_Your objective_
What lines in the records below include the word "Section"? Return each one.

(The records)

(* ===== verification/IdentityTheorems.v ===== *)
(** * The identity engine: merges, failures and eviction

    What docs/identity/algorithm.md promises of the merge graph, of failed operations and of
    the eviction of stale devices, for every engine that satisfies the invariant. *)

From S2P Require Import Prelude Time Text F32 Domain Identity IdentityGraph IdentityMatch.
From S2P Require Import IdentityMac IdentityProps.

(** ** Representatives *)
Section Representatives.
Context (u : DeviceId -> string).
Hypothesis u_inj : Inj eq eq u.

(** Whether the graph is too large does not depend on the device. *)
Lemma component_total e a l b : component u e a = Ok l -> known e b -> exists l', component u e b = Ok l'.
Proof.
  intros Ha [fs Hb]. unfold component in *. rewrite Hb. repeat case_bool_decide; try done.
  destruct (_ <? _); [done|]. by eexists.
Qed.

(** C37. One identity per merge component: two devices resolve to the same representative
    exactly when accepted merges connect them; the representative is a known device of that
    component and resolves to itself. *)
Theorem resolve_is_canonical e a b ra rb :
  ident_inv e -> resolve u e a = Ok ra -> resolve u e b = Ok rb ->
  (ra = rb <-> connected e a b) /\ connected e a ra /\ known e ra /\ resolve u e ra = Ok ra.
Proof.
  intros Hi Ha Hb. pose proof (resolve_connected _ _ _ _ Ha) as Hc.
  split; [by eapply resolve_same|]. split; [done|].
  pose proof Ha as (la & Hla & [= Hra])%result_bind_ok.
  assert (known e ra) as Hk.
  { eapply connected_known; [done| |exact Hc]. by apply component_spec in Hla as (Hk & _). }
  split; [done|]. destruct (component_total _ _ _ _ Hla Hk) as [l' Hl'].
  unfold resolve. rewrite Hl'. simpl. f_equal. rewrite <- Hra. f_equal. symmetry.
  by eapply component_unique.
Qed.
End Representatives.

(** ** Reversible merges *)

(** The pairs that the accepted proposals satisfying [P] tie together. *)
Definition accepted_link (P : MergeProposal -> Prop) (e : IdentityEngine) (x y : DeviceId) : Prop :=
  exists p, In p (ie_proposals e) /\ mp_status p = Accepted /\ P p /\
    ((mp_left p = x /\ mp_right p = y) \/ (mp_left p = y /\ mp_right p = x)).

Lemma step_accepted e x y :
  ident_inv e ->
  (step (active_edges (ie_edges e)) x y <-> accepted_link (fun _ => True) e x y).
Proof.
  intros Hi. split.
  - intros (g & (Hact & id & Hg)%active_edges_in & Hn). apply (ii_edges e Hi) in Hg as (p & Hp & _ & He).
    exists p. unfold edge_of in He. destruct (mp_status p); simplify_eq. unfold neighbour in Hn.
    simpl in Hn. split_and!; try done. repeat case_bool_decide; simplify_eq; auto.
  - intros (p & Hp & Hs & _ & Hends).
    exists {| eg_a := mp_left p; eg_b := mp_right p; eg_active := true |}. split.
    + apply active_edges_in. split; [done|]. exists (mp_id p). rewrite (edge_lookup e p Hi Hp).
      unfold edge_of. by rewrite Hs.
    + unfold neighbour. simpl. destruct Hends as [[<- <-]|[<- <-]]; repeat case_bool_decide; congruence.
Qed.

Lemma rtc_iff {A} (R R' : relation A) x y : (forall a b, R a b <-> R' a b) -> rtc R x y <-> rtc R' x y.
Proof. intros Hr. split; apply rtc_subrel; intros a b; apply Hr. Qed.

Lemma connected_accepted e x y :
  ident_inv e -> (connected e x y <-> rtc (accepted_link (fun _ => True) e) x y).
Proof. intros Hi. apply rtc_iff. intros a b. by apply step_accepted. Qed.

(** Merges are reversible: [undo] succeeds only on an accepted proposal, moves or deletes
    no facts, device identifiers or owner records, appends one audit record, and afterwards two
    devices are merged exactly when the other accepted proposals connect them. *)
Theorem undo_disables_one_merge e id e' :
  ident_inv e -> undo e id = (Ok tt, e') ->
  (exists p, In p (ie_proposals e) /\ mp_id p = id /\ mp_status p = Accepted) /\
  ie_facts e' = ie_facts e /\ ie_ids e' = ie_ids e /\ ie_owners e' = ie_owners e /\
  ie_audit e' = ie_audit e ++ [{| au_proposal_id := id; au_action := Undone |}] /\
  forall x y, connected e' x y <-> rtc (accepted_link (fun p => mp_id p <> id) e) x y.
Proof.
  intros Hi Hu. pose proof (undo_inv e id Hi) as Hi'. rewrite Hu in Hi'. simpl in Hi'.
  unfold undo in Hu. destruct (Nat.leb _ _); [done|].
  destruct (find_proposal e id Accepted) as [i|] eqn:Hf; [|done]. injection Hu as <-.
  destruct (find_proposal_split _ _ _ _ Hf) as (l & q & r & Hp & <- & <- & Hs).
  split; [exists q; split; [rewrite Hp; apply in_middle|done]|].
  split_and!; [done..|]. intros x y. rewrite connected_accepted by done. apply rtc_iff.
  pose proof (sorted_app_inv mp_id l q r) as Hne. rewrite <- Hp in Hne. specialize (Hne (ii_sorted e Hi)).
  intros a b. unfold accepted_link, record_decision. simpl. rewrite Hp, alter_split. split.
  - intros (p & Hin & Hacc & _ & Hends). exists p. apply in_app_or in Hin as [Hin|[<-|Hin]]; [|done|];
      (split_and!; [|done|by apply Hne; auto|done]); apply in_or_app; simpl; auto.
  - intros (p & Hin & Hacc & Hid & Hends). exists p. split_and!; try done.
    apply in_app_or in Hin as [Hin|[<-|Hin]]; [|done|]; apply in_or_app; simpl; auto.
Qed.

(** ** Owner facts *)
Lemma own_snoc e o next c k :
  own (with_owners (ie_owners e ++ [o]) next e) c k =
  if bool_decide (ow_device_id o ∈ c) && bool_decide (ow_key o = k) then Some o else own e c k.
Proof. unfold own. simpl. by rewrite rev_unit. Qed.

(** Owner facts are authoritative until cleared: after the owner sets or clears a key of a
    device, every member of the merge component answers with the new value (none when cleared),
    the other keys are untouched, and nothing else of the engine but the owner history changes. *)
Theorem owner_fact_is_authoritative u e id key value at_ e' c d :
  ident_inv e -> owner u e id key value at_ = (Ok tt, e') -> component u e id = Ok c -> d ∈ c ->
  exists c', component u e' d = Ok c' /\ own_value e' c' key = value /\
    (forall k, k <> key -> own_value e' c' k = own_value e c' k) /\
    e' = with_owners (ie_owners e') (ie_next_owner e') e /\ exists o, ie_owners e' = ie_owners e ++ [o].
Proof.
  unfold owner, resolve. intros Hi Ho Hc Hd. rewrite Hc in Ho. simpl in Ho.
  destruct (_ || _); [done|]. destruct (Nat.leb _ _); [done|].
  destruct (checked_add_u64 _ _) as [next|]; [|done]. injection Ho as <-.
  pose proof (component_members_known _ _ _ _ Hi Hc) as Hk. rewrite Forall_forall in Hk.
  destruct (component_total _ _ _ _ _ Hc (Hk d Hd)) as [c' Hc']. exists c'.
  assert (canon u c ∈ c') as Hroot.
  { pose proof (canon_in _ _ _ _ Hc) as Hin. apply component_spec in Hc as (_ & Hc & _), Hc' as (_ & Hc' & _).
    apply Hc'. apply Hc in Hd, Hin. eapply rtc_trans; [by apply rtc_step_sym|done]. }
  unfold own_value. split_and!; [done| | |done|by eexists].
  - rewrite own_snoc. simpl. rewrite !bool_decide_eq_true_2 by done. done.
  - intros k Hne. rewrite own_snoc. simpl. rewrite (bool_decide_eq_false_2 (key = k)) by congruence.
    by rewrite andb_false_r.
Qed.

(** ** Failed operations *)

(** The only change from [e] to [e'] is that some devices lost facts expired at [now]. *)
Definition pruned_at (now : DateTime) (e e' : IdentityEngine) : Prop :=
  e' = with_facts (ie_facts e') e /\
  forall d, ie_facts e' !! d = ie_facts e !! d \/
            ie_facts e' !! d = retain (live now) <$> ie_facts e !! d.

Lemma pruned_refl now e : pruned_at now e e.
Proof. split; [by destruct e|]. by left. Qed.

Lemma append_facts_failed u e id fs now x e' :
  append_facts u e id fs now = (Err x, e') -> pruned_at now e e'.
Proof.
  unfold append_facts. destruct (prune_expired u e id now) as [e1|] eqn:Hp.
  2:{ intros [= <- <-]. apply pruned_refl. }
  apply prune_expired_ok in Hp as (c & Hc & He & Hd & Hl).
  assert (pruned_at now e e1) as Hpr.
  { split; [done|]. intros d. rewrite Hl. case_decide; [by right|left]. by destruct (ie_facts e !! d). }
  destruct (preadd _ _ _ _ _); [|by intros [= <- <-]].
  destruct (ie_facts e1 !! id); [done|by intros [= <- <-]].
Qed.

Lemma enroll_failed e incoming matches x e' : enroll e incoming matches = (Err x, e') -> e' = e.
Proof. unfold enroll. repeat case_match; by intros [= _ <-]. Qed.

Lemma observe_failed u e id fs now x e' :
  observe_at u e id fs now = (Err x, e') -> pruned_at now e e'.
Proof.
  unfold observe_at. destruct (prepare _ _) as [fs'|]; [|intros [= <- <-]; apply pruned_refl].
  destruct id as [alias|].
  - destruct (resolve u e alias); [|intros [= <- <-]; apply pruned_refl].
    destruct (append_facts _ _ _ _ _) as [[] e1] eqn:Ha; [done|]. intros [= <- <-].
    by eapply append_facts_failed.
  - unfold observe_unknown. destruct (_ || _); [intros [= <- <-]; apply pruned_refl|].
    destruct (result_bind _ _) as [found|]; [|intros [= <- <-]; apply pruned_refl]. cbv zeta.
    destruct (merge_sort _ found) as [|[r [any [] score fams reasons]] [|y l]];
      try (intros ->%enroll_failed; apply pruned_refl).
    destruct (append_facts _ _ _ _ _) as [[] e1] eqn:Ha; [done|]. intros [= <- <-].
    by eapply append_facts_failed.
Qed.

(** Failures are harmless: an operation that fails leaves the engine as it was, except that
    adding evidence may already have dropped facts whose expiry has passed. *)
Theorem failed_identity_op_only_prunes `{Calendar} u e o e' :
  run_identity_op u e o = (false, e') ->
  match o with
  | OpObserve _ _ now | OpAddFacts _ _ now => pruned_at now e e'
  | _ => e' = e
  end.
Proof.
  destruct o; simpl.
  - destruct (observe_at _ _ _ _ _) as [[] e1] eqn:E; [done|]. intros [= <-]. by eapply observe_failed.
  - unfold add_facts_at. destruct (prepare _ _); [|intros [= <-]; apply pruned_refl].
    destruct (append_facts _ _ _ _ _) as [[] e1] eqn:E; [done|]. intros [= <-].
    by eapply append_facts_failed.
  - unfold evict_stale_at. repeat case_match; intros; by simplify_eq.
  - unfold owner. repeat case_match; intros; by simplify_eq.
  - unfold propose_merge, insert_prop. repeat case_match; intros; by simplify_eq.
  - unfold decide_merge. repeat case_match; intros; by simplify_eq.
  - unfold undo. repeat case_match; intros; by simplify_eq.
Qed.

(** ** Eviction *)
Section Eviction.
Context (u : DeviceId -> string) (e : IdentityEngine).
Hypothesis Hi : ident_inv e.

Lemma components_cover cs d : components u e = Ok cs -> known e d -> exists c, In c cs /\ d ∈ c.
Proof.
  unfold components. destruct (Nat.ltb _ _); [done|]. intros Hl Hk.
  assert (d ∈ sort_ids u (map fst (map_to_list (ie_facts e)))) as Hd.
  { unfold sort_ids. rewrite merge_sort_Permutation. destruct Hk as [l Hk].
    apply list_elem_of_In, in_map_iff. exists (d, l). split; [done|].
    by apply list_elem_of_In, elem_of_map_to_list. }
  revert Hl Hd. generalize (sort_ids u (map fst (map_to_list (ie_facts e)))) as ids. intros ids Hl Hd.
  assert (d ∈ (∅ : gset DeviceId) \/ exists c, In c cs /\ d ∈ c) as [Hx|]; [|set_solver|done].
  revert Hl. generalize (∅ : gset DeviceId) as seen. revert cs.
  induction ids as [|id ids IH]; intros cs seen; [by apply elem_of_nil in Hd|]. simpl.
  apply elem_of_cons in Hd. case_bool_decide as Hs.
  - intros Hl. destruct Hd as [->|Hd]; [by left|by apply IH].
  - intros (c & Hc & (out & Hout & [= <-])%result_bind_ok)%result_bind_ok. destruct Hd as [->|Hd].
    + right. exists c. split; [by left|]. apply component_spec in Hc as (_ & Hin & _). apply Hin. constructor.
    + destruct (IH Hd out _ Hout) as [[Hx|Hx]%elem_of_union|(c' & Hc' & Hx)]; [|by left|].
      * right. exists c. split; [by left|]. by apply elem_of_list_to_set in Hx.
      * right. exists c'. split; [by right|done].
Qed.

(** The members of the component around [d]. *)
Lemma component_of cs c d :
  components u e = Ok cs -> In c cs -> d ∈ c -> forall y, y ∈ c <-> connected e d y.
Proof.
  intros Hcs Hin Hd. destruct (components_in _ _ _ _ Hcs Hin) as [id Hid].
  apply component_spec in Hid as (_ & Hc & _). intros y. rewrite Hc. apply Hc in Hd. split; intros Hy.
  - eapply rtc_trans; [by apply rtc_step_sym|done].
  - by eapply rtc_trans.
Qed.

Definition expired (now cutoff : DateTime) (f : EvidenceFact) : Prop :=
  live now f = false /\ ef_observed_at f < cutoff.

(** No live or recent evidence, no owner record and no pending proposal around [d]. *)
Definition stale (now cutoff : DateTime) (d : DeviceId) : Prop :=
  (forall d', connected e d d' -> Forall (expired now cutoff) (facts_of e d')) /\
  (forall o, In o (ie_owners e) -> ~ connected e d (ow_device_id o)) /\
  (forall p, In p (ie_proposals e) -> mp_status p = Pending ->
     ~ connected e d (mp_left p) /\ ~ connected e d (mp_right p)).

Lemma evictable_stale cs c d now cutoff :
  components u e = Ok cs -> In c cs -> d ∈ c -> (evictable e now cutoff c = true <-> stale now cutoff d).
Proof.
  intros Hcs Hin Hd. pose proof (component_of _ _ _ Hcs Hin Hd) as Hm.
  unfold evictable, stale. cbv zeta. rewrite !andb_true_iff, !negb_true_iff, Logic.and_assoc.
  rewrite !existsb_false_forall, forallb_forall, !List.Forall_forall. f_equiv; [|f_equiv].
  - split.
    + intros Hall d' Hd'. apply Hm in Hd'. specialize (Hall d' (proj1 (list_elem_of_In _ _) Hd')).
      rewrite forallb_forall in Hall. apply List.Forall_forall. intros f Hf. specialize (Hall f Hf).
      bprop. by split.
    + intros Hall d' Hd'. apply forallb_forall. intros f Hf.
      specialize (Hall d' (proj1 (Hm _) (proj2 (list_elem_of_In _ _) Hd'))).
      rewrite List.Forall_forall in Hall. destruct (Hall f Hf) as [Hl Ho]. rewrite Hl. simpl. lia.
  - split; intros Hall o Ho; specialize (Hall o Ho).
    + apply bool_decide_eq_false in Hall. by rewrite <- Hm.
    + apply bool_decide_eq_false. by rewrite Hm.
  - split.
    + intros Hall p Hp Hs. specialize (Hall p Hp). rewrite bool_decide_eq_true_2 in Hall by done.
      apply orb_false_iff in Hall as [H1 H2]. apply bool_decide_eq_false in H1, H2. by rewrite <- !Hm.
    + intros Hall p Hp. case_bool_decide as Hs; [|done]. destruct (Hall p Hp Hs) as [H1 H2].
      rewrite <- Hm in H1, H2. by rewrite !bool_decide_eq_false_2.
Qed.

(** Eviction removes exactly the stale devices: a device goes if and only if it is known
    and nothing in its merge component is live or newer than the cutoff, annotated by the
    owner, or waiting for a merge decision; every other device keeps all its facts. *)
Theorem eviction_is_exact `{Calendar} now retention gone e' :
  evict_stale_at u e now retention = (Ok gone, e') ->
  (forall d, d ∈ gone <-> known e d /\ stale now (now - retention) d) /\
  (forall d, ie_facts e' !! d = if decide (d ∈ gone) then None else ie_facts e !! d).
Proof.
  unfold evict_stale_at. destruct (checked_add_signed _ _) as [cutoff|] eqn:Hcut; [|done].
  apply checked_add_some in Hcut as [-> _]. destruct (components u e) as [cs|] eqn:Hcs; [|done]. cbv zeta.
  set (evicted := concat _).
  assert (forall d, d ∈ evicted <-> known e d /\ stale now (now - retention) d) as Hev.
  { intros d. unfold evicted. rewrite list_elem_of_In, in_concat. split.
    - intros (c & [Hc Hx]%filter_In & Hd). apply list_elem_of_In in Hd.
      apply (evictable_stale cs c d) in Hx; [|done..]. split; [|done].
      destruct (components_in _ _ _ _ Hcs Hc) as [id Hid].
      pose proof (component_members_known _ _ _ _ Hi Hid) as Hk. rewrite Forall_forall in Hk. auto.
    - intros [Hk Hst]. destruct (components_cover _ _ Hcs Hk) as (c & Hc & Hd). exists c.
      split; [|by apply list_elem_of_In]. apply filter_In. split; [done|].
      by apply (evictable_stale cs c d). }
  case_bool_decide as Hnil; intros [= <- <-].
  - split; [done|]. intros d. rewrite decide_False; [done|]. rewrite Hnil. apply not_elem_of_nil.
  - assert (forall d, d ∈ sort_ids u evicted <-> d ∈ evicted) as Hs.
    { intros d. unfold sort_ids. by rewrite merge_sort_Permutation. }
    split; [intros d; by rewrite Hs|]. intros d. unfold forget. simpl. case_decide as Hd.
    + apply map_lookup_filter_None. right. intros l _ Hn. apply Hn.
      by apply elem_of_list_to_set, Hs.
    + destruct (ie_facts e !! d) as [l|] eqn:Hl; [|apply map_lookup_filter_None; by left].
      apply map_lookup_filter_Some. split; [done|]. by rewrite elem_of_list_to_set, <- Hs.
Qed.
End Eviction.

(End The records)

_Answer to the exercise_
Section Representatives.
Section Eviction.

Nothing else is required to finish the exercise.